_Exercise brief_. Where the string "lines" shows up in a line of the records, copy that line.

_Exercise inputs_.

(** [loadInitialJobs()], lines 1684-1707, from the answer of [/jobs] on.
    [clock i] is the reading of the clock when the job at index [i] is
    normalised. *)
Definition loadInitialJobs_resume (clock : nat -> Date) (fetched : Fetched JobsData)
  : M State unit :=
  tryCatch
    (match fetched with
     | FetchRejected err => throw err
     | Responded ok status body =>
         if negb ok then throw (mkError ("HTTP " ++ pretty status)) else
         match body with
         | inl err => throw err
         | inr data =>
             match jobs_debug_mode data with
             | Some enabled => setDebugMode enabled
             | None => ret tt
             end ;;
             forEach
               (fun numbered : nat * RawJob =>
                  let entry := normaliseJob Date_parse (clock numbered.1) numbered.2 in
                  match entry with
                  | Some update => upsertDownload (clock numbered.1) update
                  | None => ret tt
                  end ;;
                  match entry with
                  | Some update =>
                      when (isCancellable (u_status update))
                           (startJobPolling (default "" (u_id update)) noOptions)
                  | None => ret tt
                  end)
               (imap pair (default [] (jobs data)))
         end
     end)
    (fun err =>
       appendConsoleLine ("ERROR: Failed to load job history: " ++ describe err)
                         (Some "error")).

(** The page when the script has run to its end (lines 1979-1983, the
    console switch and the extra fields apart): the debug mode is set and
    the empty list is rendered; the request for [/jobs] is under way. *)
Definition pageLoaded (initialDebugMode : bool) : State :=
  exec (setDebugMode initialDebugMode ;; renderDownloads) (initialState initialDebugMode).

(** The states that the page can get into: by the answer of [/jobs], by a
    submit and the answer to it, by opening a card, by a click on a cancel
    button, by the firing of an interval timer, and by an answer to a
    request that was made before. *)
Inductive reachable : State -> Prop :=
| page_loaded (initialDebugMode : bool) : reachable (pageLoaded initialDebugMode)
| jobs_answer (st : State) (clock : nat -> Date) (fetched : Fetched JobsData) :
    reachable st -> reachable (exec (loadInitialJobs_resume clock fetched) st)
| form_submit (st : State) (form : Form) :
    reachable st -> reachable (exec (submit_start form) st)
| create_answer (st : State) (now : Date) (fetched : Fetched CreateData) :
    reachable st -> reachable (exec (submit_resume now fetched) st)
| card_opened (st : State) (jobId : string) :
    reachable st -> reachable (exec (activateDownloadItem jobId) st)
| cancel_click (st : State) (jobId : string) :
    reachable st -> reachable (exec (cancelJob_start jobId) st)
| timer_fires (st : State) (t : positive) :
    reachable st -> reachable (exec (timerFires t) st)
| poll_answer (st : State) (now : Date) (jobId : string) (options : PollOptions)
              (fetched : Fetched JobData) :
    reachable st -> In (GetJob jobId) (requests st) ->
    reachable (exec (pollJob_resume Date_parse now jobId options fetched) st)
| cancel_answer (st : State) (now : Date) (jobId : string)
                (fetched : Fetched JobData) :
    reachable st -> In (PostCancel jobId) (requests st) ->
    reachable (exec (cancelJob_resume Date_parse now jobId fetched) st).

End WithDateParser.

End PanelPage.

_Solution for this exercise_.
(** [loadInitialJobs()], lines 1684-1707, from the answer of [/jobs] on.
(** The page when the script has run to its end (lines 1979-1983, the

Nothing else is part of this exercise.